(** ** Retention and visibility *)

(** The walk of reap_queue_locked from position [i]; [n] messages remain.
    Returns the earliest remaining visibility deadline. *)
Fixpoint reap_walk (n : nat) (s : store) (qid : Z) (i : nat) (now mono next_deadline : Z)
    (metadata_held : bool) : Z * store :=
  match n with
  | O => (next_deadline, s)
  | S n =>
    match get_queue s qid with
    | None => (next_deadline, s)
    | Some q =>
    match q_msgs q !! i with
    | None => (next_deadline, s)
    | Some m =>
      if negb (m_expires m =? 0) && (m_expires m <=? now) then
        let '(routed, s) := dead_letter_locked s qid i true metadata_held in
        if routed <? 0 then reap_walk n s qid (S i) now mono next_deadline metadata_held
        else
          let s := if routed =? 0 then upd_queue s qid (fun q => remove_message q i) else s in
          reap_walk n s qid i now mono next_deadline metadata_held
      else if is_inflight m then
        if m_time m <=? mono then
          let s := upd_queue s qid (fun q => make_ready q i 0) in
          let s := {| s with st_redeliveries := st_redeliveries s + 1 |} in
          reap_walk n s qid (S i) now mono next_deadline metadata_held
        else reap_walk n s qid (S i) now mono (Z.min (m_time m) next_deadline) metadata_held
      else reap_walk n s qid (S i) now mono next_deadline metadata_held
    end
    end
  end.

Definition reap_queue_locked (s : store) (qid now mono : Z) (metadata_held : bool) : store :=
  match get_queue s qid with
  | None => s
  | Some q =>
      if reap_skip q mono then s
      else
        let '(next_deadline, s) :=
          reap_walk (length (q_msgs q)) s qid 0 now mono UINT64_MAX metadata_held in
        upd_queue s qid (fun q => {| q with q_earliest := next_deadline |})
  end.

(** ** Declaring *)

Definition dlq_ext (dlq_name : bytes) (max_deliveries : Z) : bytes :=
  if zlen dlq_name =? 0 then []
  else put16 (zlen dlq_name) ++ dlq_name ++ put32 max_deliveries.

(** Pointer arguments: an absent [dlq_name] is the empty list. *)
Definition queue_declare_ex (s : store) (name : bytes) (durable : bool) (max_depth : Z)
    (dlq_name : bytes) (max_deliveries : Z) : Z * store :=
  if (zlen name =? 0) || (QUEUE_NAME_MAX <? zlen name) then (-1, s)
  else if (if zlen dlq_name =? 0 then negb (max_deliveries =? 0)
           else (QUEUE_NAME_MAX <? zlen dlq_name) || name_eqb dlq_name name) then (-1, s)
  else
    match find_queue s name with
    | Some existing =>
        if Bool.eqb (q_durable existing) durable &&
           (zlen (q_dlq_name existing) =? zlen dlq_name) &&
           ((zlen dlq_name =? 0) ||
            ((q_max_deliveries existing =? max_deliveries) &&
             name_eqb (q_dlq_name existing) dlq_name))
        then (0, s) else (-1, s)
    | None =>
        let before := st_wal_seq s in
        let '(rc, s) := append_record s LOG_DECLARE durable name 0 max_depth
                          (dlq_ext dlq_name max_deliveries) false in
        if rc <? 0 then (-1, s)
        else
          let '(created, s) := create_queue s name durable max_depth dlq_name max_deliveries in
          match created with
          | None => (-1, s)
          | Some _ => if st_wal_seq s =? before then (0, s) else wait_durable s (st_wal_seq s)
          end
    end.

Definition queue_declare (s : store) (name : bytes) (durable : bool) (max_depth : Z) : Z * store :=
  queue_declare_ex s name durable max_depth [] 0.

(** ** Publishing *)

(** Returns the identity of the message on success. *)
Definition publish_one_locked (s : store) (qid : Z) (data : bytes) (ttl now mono : Z)
    : option Z * store :=
  let s := reap_queue_locked s qid now mono false in
  match get_queue s qid with
  | None => (None, s)
  | Some q =>
      if negb (q_max_depth q =? 0) && (q_max_depth q <=? q_depth q) then (None, s)
      else
        let id := st_next_id s in
        let s := {| s with st_next_id := id + 1 |} in
        let expires := if ttl =? 0 then 0 else u64 (now + ttl) in
        let '(rc, s) := append_log s LOG_PUBLISH q id expires data in
        if rc <? 0 then (None, s)
        else
          let '(rc, s) := append_message s qid id expires data in
          if rc <? 0 then (None, s) else (Some id, s)
  end.

Definition queue_publish (s : store) (name data : bytes) (ttl now mono : Z) : option Z * store :=
  if (zlen name =? 0) || (QUEUE_NAME_MAX <? zlen name) || (QUEUE_MESSAGE_MAX <? zlen data)
  then (None, s)
  else
    match find_queue s name with
    | None => (None, s)
    | Some q =>
        let before := st_wal_seq s in
        let '(id, s) := publish_one_locked s (q_lock_id q) data ttl now mono in
        match id with
        | None => (None, s)
        | Some id =>
            if st_wal_seq s =? before then (Some id, s)
            else
              let '(rc, s) := wait_durable s (st_wal_seq s) in
              if rc <? 0 then (None, s) else (Some id, s)
        end
    end.

(** ** Purging and deleting: the status, the count removed, the state *)

Definition purge_queue (s : store) (qid : Z) : store :=
  upd_queue s qid (fun q => snd (purge_queue_locked q)).

Definition queue_purge_checked (s : store) (name : bytes) (expected : option Z) : Z * Z * store :=
  if (zlen name =? 0) || (QUEUE_NAME_MAX <? zlen name) then (-1, 0, s)
  else
    match find_queue s name with
    | None => (0, 0, s)
    | Some q =>
        if match expected with Some r => negb (q_revision q =? r) | None => false end
        then (2, 0, s)
        else
          let removed := q_depth q in
          let '(rc, s) := append_log s LOG_PURGE q removed 0 [] in
          if rc <? 0 then (-1, 0, s)
          else
            let s := purge_queue s (q_lock_id q) in
            if q_durable q then
              let '(rc, s) := wait_durable s (st_wal_seq s) in
              if rc <? 0 then (-1, 0, s) else (1, removed, s)
            else (1, removed, s)
    end.

Definition queue_purge (s : store) (name : bytes) : Z * Z * store :=
  queue_purge_checked s name None.
Definition queue_purge_if_revision (s : store) (name : bytes) (expected : Z) : Z * Z * store :=
  queue_purge_checked s name (Some expected).

(** Is the queue the target of a binding of any exchange? *)
Definition is_bound (s : store) (name : bytes) : bool :=
  existsb (fun x => existsb (fun b => name_eqb (b_queue b) name) (x_bindings x)) (st_exchanges s).

(** The tombstone: purge, no live bytes, deleted, revision. *)
Definition tombstone (q : queue) : queue :=
  let q := snd (purge_queue_locked q) in
  {| q with q_live_bytes := 0; q_deleted := true; q_revision := u64 (q_revision q + 1) |}.

Definition queue_delete_if_revision (s : store) (name : bytes) (expected : Z) : Z * Z * store :=
  if (zlen name =? 0) || (QUEUE_NAME_MAX <? zlen name) then (-1, 0, s)
  else
    match find_queue s name with
    | None => (0, 0, s)
    | Some q =>
        if negb (q_revision q =? expected) then (2, 0, s)
        else if is_bound s name then (3, 0, s)
        else
          let removed := q_depth q in
          let '(rc, s) := append_log s LOG_DELETE q removed 0 [] in
          if rc <? 0 then (-1, 0, s)
          else
            let s := upd_queue s (q_lock_id q) tombstone in
            if q_durable q then
              let '(rc, s) := wait_durable s (st_wal_seq s) in
              if rc <? 0 then (-1, 0, s) else (1, removed, s)
            else (1, removed, s)
    end.

(** ** Consuming *)

Record delivery := Delivery {
  d_id : Z;
  d_tag : Z;
  d_owner : Z;
  d_data : bytes;
  d_count : Z;
  d_redelivered : bool;
  d_deadline : Z }.

(** The next delivery tag; zero is skipped. *)
Definition take_tag (s : store) : Z * store :=
  let tag := st_next_tag s in
  let s := {| s with st_next_tag := tag + 1 |} in
  if tag =? 0 then (st_next_tag s, {| s with st_next_tag := st_next_tag s + 1 |}) else (tag, s).

(** The delivery of the message at [i], after the scan chose it. *)
Definition deliver_message (s : store) (qid : Z) (q : queue) (i : nat) (m : message)
    (deadline owner : Z) (first_delayed : option nat) : delivery * store :=
  let '(tag, s) := take_tag s in
  let '(ok, s) := if tag_index_allocs q then alloc s else (true, s) in
  let s := upd_queue s qid (fun q => deliver ok q i deadline owner tag first_delayed) in
  let count := u32 (m_deliveries m + 1) in
  ({| d_id := m_id m; d_tag := tag; d_owner := owner; d_data := m_data m;
      d_count := count; d_redelivered := 1 <? count; d_deadline := deadline |}, s).

(** The scan of queue_consume_for_owner from position [i]; [n] messages
    remain.  Result: [1] with a delivery, [0] when nothing is ready, [-1]. *)
Fixpoint consume_scan (n : nat) (s : store) (qid : Z) (i : nat) (first_delayed : option nat)
    (visibility owner now mono2 : Z) : Z * option delivery * store :=
  match n with
  | O => (0, None, s)
  | S n =>
    match get_queue s qid with
    | None => (0, None, s)
    | Some q =>
    match q_msgs q !! i with
    | None => (0, None, s)
    | Some m =>
      let first_delayed :=
        if negb (is_inflight m) && (now <? m_time m) &&
           match first_delayed with None => true | Some _ => false end
        then Some i else first_delayed in
      if negb (is_inflight m) && (m_time m <=? now) then
        let exhausted := negb (q_max_deliveries q =? 0) && negb (zlen (q_dlq_name q) =? 0) &&
                         (q_max_deliveries q <=? m_deliveries m) in
        let '(routed, s) := if exhausted then dead_letter_locked s qid i false false else (0, s) in
        if 0 <? routed then consume_scan n s qid i first_delayed visibility owner now mono2
        else if routed <? 0 then consume_scan n s qid (S i) first_delayed visibility owner now mono2
        else
          let '(ok, s) := alloc s in
          if negb ok then (-1, None, s)
          else
            let '(rc, s) := append_log s LOG_DELIVER q (m_id m) 0 [] in
            if rc <? 0 then (-1, None, s)
            else
              let deadline := u64 (mono2 + (if visibility =? 0 then 30000 else visibility)) in
              let '(d, s) := deliver_message s qid q i m deadline owner first_delayed in
              if q_durable q then
                let '(rc, s) := wait_durable s (st_wal_seq s) in
                if rc <? 0 then (-1, None, s) else (1, Some d, s)
              else (1, Some d, s)
      else consume_scan n s qid (S i) first_delayed visibility owner now mono2
    end
    end
  end.

(** [mono] is read by the reaper, [mono2] when the lease is set. *)
Definition queue_consume_for_owner (s : store) (name : bytes) (visibility owner now mono mono2 : Z)
    : Z * option delivery * store :=
  match find_queue s name with
  | None => (-1, None, s)
  | Some q =>
      let qid := q_lock_id q in
      let s := reap_queue_locked s qid now mono false in
      match get_queue s qid with
      | None => (-1, None, s)
      | Some q => consume_scan (length (q_msgs q)) s qid (q_hint q) None visibility owner now mono2
      end
  end.

Definition queue_consume (s : store) (name : bytes) (visibility now mono mono2 : Z)
    : Z * option delivery * store :=
  queue_consume_for_owner s name visibility 0 now mono mono2.

(** ** Acknowledging *)

(** The in-flight message a tag names, if this owner holds it. *)
Definition held_delivery (q : queue) (tag owner : Z) : option (nat * message) :=
  match tag_find q tag with
  | None => None
  | Some i =>
      match q_msgs q !! i with
      | None => None
      | Some m => if is_inflight m && (m_owner m =? owner) then Some (i, m) else None
      end
  end.

(** Append one record for the queue and wait for its barrier: the part a
    transform runs before it changes memory. *)
Definition log_transform (s : store) (op : Z) (q : queue) (id aux : Z) : Z * store :=
  let '(rc, s) := append_log s op q id aux [] in
  if rc <? 0 then (-1, s)
  else if q_durable q then sync_log s
  else (0, s).

Definition queue_ack_for_owner (s : store) (name : bytes) (tag owner : Z) : Z * store :=
  if tag =? 0 then (-1, s)
  else
    match find_queue s name with
    | None => (-1, s)
    | Some q =>
        match held_delivery q tag owner with
        | None => (0, s)
        | Some (i, m) =>
            let '(rc, s) := log_transform s LOG_ACK q (m_id m) 0 in
            if rc <? 0 then (-1, s)
            else (1, upd_queue s (q_lock_id q) (fun q => remove_message q i))
        end
    end.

* _THE TASK_
From the first line of the listing above through the line that contains "Fixpoint reap_walk (n", set down each line without alteration, and nothing else.

* _SOLUTION TO THIS TASK_
(** ** Retention and visibility *)

(** The walk of reap_queue_locked from position [i]; [n] messages remain.
    Returns the earliest remaining visibility deadline. *)
Fixpoint reap_walk (n : nat) (s : store) (qid : Z) (i : nat) (now mono next_deadline : Z)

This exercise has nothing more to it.